How to Create Healthy Relationships

by Steven Kessler, MFT


These guidelines apply to all the different varieties of relationships, including friends, co-workers, lovers, etc.

First, learn about healthy boundaries.

There a many good books about boundaries available. Read several of them and do the exercises until you

  • develop your own capacities to make and enforce healthy boundaries in general
  • decide what boundaries are right for you in this particular kind of relationship
  • figure out how you will enforce those boundaries

Second, learn what safety actually feels like. 

You may not have ever experienced real safety. Many of us grew up in unsafe, even dangerous, environments and became accustomed to that, thinking that is just how things are. In our attempts to cope and create some feeling of safety, most people automatically, habitually resort to a defense strategy -- we fight or flee or accommodate or manipulate or endure or try to be perfect. In real safety, these strategies are not necessary, because your being is valued and respected to begin with. In situations of real safety, there is no need for defense. If you have no bodily experience of real safety, you need to get that, either through therapy of some other safe, holding experience. If you don't know what real safety feels like, then you don't know what a healthy relationship feels like. Without that reference point, assessing your relationships will be that much harder.

Third, when creating a new relationship with someone:

1. Assess their capacities to

  • self-soothe
  • regulate their own internal state in general
  • recognize when they are in a defense pattern and come out of it
  • control their words and actions toward others
  • control the energy they send to others (the blast of anger, the tug of need or seduction ...)
  • set and maintain their own healthy boundaries

It is your job to assess them. Do not put this task on them and then blame them for not doing it. It is your own responsibility to keep yourself safe. They may be able to describe their own capacities accurately, but then again, they may not. None of us are able to see into our own blind spots.

They don't have to be perfect. None of us is. They only have to be able to do what is needed to support the particular kind of relationship that you want to have with them. Imagine that you're about to drive your car across a bridge. The sign says “Weight limit – 1 ton.” It is your job to read the sign and compare the weight of your car to the bridge's capacity. If you overload the bridge, it will let you down. Every time.

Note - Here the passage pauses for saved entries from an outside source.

(** * Gasmon: a shallow embedding of [gasmon.js]

    Gasmon polls Eth Gas Station, keeps a four-entry table of gas prices
    (one entry per speed: safeLow, average, fast, fastest), a currently
    selected speed, and an optimisation flag.  This file embeds the
    module's variables as a record, its functions as computations in a
    state-and-exception monad, and proves the properties of the
    specification against that embedding. *)

From Stdlib Require Import ZArith QArith Qreduction Qround Lqa Lia Bool String.
From Stdlib Require Qcanon.
From stdpp Require Import base list.

Local Open Scope Z_scope.

(** ** JavaScript numbers

    A JavaScript number is NaN, an infinity or a finite value.  Finite
    values are idealised as exact rationals: rounding to binary64 and the
    sign of zero are not modelled, everything else (NaN propagation, the
    comparisons that are false on NaN, truthiness, the remainder that takes
    the sign of the dividend) follows ECMAScript.  Arithmetic results are
    kept in lowest terms. *)

Inductive number : Type :=
| NaN
| Inf (negative : bool)
| Fin (q : Q).

(** An integer literal of the source. *)
Definition num (z : Z) : number := Fin (inject_Z z).

Definition Qsign_neg (q : Q) : bool := (Qnum q <? 0)%Z.
Definition Qis_zero (q : Q) : bool := (Qnum q =? 0)%Z.

(** [x + y] *)
Definition num_add (x y : number) : number :=
  match x, y with
  | NaN, _ | _, NaN => NaN
  | Inf a, Inf b => if Bool.eqb a b then Inf a else NaN
  | Inf a, Fin _ => Inf a
  | Fin _, Inf b => Inf b
  | Fin p, Fin q => Fin (Qred (p + q))
  end.

(** [x - y] *)
Definition num_sub (x y : number) : number :=
  match x, y with
  | NaN, _ | _, NaN => NaN
  | Inf a, Inf b => if Bool.eqb a b then NaN else Inf a
  | Inf a, Fin _ => Inf a
  | Fin _, Inf b => Inf (negb b)
  | Fin p, Fin q => Fin (Qred (p - q))
  end.

(** [x * y] *)
Definition num_mul (x y : number) : number :=
  match x, y with
  | NaN, _ | _, NaN => NaN
  | Inf a, Inf b => Inf (xorb a b)
  | Inf a, Fin q | Fin q, Inf a =>
      if Qis_zero q then NaN else Inf (xorb a (Qsign_neg q))
  | Fin p, Fin q => Fin (Qred (p * q))
  end.

(** [x / y] *)
Definition num_div (x y : number) : number :=
  match x, y with
  | NaN, _ | _, NaN => NaN
  | Inf _, Inf _ => NaN
  | Inf a, Fin q => Inf (xorb a (Qsign_neg q))
  | Fin _, Inf _ => Fin 0
  | Fin p, Fin q =>
      if Qis_zero q
      then (if Qis_zero p then NaN else Inf (Qsign_neg p))
      else Fin (Qred (p / q))
  end.

(** Rounding towards zero, as the remainder needs it. *)
Definition Qtrunc (q : Q) : Z := Z.quot (Qnum q) (Zpos (Qden q)).

(** [x % y]: the result has the sign of the dividend. *)
Definition num_rem (x y : number) : number :=
  match x, y with
  | NaN, _ | _, NaN => NaN
  | Inf _, _ => NaN
  | Fin p, Inf _ => Fin p
  | Fin p, Fin q =>
      if Qis_zero q then NaN
      else Fin (Qred (p - q * inject_Z (Qtrunc (p / q))))
  end.

(** [x < y]; false as soon as one side is NaN. *)
Definition num_ltb (x y : number) : bool :=
  match x, y with
  | NaN, _ | _, NaN => false
  | Inf a, Inf b => a && negb b
  | Inf a, Fin _ => a
  | Fin _, Inf b => negb b
  | Fin p, Fin q => negb (Qle_bool q p)
  end.

(** [x > y] *)
Definition num_gtb (x y : number) : bool := num_ltb y x.

(** [x == y] on numbers; NaN is equal to nothing. *)
Definition num_eqb (x y : number) : bool :=
  match x, y with
  | NaN, _ | _, NaN => false
  | Inf a, Inf b => Bool.eqb a b
  | Inf _, Fin _ | Fin _, Inf _ => false
  | Fin p, Fin q => Qeq_bool p q
  end.

(** [x != y] *)
Definition num_neb (x y : number) : bool := negb (num_eqb x y).

(** ToBoolean on a number: NaN and zero are falsy. *)
Definition truthy (x : number) : bool :=
  match x with
  | NaN => false
  | Inf _ => true
  | Fin q => negb (Qis_zero q)
  end.

Declare Scope num_scope.
Delimit Scope num_scope with num.
Bind Scope num_scope with number.
Infix "+" := num_add : num_scope.
Infix "-" := num_sub : num_scope.
Infix "*" := num_mul : num_scope.
Infix "/" := num_div : num_scope.
Infix "mod" := num_rem : num_scope.
Infix "<?" := num_ltb : num_scope.
Infix ">?" := num_gtb (at level 70) : num_scope.
Infix "==" := num_eqb (at level 70) : num_scope.
Infix "!=" := num_neb (at level 70) : num_scope.

(** ** Data of the module *)

(** An entry of the price table: [{ gwei: ..., wait: ... }]. *)
Record speed_entry : Type := { gwei : number; wait : number }.

(** The body of a station response.  The eight fields the module reads
    are named; the others are carried along untouched. *)
Record response : Type := {
  safeLow : number;
  average : number;
  fast : number;
  fastest : number;
  safeLowWait : number;
  avgWait : number;
  fastWait : number;
  fastestWait : number;
  passthrough : list (string * number)
}.

(** A function of the host application, known by a handle. *)
Definition callback : Type := nat.

Inductive message : Type :=
| MsgInitializing
| MsgNewSpeedLimits (g1 g2 g3 g4 : number)
| MsgDefaultSpeedSet (speed : number)
| MsgOptimized (flag : bool).

(** What the module does to the outside world. *)
Inductive event : Type :=
| ConsoleLog (m : message)
| HttpGet (url : string)
| SetInterval (milliseconds : number)
| Call (f : callback) (args : list number).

Unless they are engaged in serious inner work, don't expect that their capacity will be different in the future than it is today. The same goes for you. Personalities and defense strategies are more likely to stay the same than to change. Trust in that, not in your fantasy of some ideal future.

2. Negotiate with them what the norms of this relationship will be.

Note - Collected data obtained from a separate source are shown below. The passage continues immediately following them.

(** * The workflow execution engine of [backend/workflow_runner.py]

    A shallow embedding of the [WorkflowRunner] class: the ordering of a
    node/edge graph (Kahn's algorithm), the per-node handlers, and the
    run loop of [execute_workflow], followed by the properties proved
    about them. *)

From Stdlib Require Import Ascii.
From stdpp Require Import gmap strings list pretty relations.

Set Warnings "-register-all,-clear-no-such-hyp".

(** ** Python-side data *)

(** Exceptions the engine raises itself, or receives from the runtime
    and from its collaborators ([ExternalError]).  [FuelExhausted] is no
    Python exception: it stands for a call that does not return, the
    loop of [kahn_loop] not ending within its fuel, which
    [kahn_loop_fuel] rules out, and [asyncio.sleep] on a wait without
    end. *)
Inductive Exception :=
| ValueError (msg : string)
| KeyError (key : string)
| IndexError (msg : string)
| AttributeError (msg : string)
| TypeError (msg : string)
| FileNotFoundError (path : string)
| OverflowError (msg : string)
| ExternalError (msg : string)
| FuelExhausted.

(** The outcome of a call: a returned value or a raised exception. *)
Inductive result (A : Type) :=
| Ok (a : A)
| Raise (e : Exception).
Arguments Ok {A} a.
Arguments Raise {A} e.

Whether you are becoming friends, co-workers, lovers, or something else, the ways you behave towards each other now will become the ways you are allowed to behave towards each other in the future. The negotiation process may be conscious or unconscious, verbal or non-verbal, but it will take place and it will set the standards for your future interactions.

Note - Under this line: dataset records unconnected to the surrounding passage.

(** [Warned st st']: what a call of CopySubtree that takes the state [st]
    to [st'] may have done to the flag [warnTruncate] and to the debug
    stream: nothing, or, with the flag set before and cleared after, the
    warnings of one truncation (one to three lines, in the order of the
    tests). *)
Definition Warned (st st' : CopyState) : Prop :=
  (debug st' = debug st ∧ warnTruncate st' = warnTruncate st)
  ∨ (warnTruncate st = true ∧ warnTruncate st' = false ∧
     ∃ msgs, msgs ≠ [] ∧
             msgs `sublist_of` [MSG_CAPACITY; MSG_MAXTIME; MSG_ABORTED] ∧
             debug st' = debug st ++ msgs).

(** Two states of a copy that differ at most in the flag [warnTruncate]
    and in the debug stream. *)
Definition same_copy (st1 st2 : CopyState) : Prop :=
  target st1 = target st2 ∧
  currentAllocatorId st1 = currentAllocatorId st2 ∧
  polls st1 = polls st2.

(** The number of truncation reasons that hold at a test of
    CopySubtree. *)
Definition nuReasons (env : Env) (maxTime : Q) (n : SgUctNode.t)
    (a : SgUctAllocator.t) (st : CopyState) : nat :=
  Nat.b2n (negb (SgUctAllocator.HasCapacity (SgUctNode.NuChildren n) a))
  + Nat.b2n (IsTimeOut env maxTime (polls st))
  + Nat.b2n (SgUserAbort env (polls st)).

(** [WarnedOnce env maxTime src st st']: what calls of CopySubtree that
    take the state [st] to [st'] have done to the flag [warnTruncate] and
    to the debug stream: nothing, or, with the flag set before and
    cleared after, they have written the warnings of one test, made at a
    source node with children in a state [st0] in which the flag was set
    and the copy truncated. *)
Definition WarnedOnce (env : Env) (maxTime : Q) (src : SgUctTree.t)
    (st st' : CopyState) : Prop :=
  (debug st' = debug st ∧ warnTruncate st' = warnTruncate st)
  ∨ (warnTruncate st = true ∧ warnTruncate st' = false ∧
     ∃ node n a st0,
       node_at src node = Some n ∧ SgUctNode.HasChildren n = true ∧
       Allocator (currentAllocatorId st0) (target st0) = Some a ∧
       warnTruncate st0 = true ∧ truncates env maxTime n a st0 = true ∧
       debug st' = debug st ++ warnings env maxTime n a st0).

(** The preconditions [ExtractSubtree] asserts: the node is in the source
    tree and the target has the same maximum number of nodes. *)
Definition ExtractSubtree_asserts (src target : SgUctTree.t)
    (node : NodeRef) : Prop :=
  Contains src node = true ∧ MaxNodes target = MaxNodes src.

Definition quiet_env : Env := mkEnv (λ _ _, false) (λ _, false).
Definition abort_env : Env := mkEnv (λ _ _, false) (λ _, true).

(** An environment in which the deadline has passed and the abort flag is
    raised. *)
Definition timeout_abort_env : Env := mkEnv (λ _ _, true) (λ _, true).

(** The tree [filter_example] with a visited root. *)
Definition extract_example : SgUctTree.t :=
  default filter_example
    (modify RootRef (SgUctNode.SetPosCount 9) filter_example).

(** A tree that consists of a visited root. *)
Definition leaf_example : SgUctTree.t :=
  default example_tree (modify RootRef (SgUctNode.SetPosCount 5) example_tree).

Definition roomy_target : SgUctTree.t :=
  SetMaxNodes 10 (CreateAllocators 2 make).

Definition extract_example_unfolded : RTree :=
  default (RNode RootRef (SgUctNode.make SG_NULLMOVE) [])
    (unfold 3 extract_example RootRef).

(** An environment in which the deadline never passes and the abort flag
    is never raised. *)
Definition Quiet (env : Env) (maxTime : Q) : Prop :=
  ∀ k, IsTimeOut env maxTime k = false ∧ SgUserAbort env k = false.

(** The sum of a list of rationals, and the list of their squares. *)
Definition Qsum (l : list Q) : Q := foldr Qplus 0%Q l.
Definition Qsquares (l : list Q) : list Q := (λ x, x * x)%Q <$> l.

(** The number of values of a list, as a rational. *)
Definition Qlength (l : list Q) : Q := inject_Z (Z.of_nat (length l)).

(** What a statistics object holds after values with the sum [S1] and the
    sum of squares [S2] have been added, [c] of them. *)
Definition Moments (s : SgStatistics.t) (c : Z) (S1 S2 : Q) : Prop :=
  SgStatistics.Count s = c ∧ (0 ≤ c)%Z ∧
  (c = 0%Z → SgStatistics.Mean s == 0)%Q ∧
  (SgStatistics.Mean s * inject_Z c == S1)%Q ∧
  ((SgStatistics.Variance s + SgStatistics.Mean s * SgStatistics.Mean s)
   * inject_Z c == S2)%Q.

Notice in particular how power, respect, time, and space are handled in this relationship. Notice what each of you contributes and each of you receives.

  • When, where, and how are each of you available to the other? Who decides?
  • How do each of you express your needs and wants? How does the other respond?
  • How do the two of you handle misunderstandings, differences and conflicts?
  • How are decisions made? Who makes them?

Again, unless the two of you are engaged in serious inner work and growth, the ways you interact today probably predict the ways you will interact tomorrow. The way the two of you resolve (or don't resolve) your first disagreement is a good indicator of what is likely to happen following future disagreements. Unless you each take action to change yourselves, the limitations you each have today will still be there tomorrow.

If you want the other person to change in some way, ask them (don't command or manipulate or threaten). They may be willing; they may not. They may be able; they may not. Be prepared for a 'no', or “I can't”, or “I don't know how”. This is their decision. Consider what you are doing that contributes to the problem, and offer to change your part. For more specifics, see my article “Communication 101”.

3. As you get to know them, and only to the degree that you have established a healthy relationship and feel safe with them, gradually begin to open up and be more vulnerable.

Do not lead with vulnerability, hoping that it will make them love you, want you, or take care of you. Open this door only to the degree that you have determined that this person is capable of the sort of relationship you desire and after the two of you have negotiated a set of norms for the relationship that you deem to be healthy for you.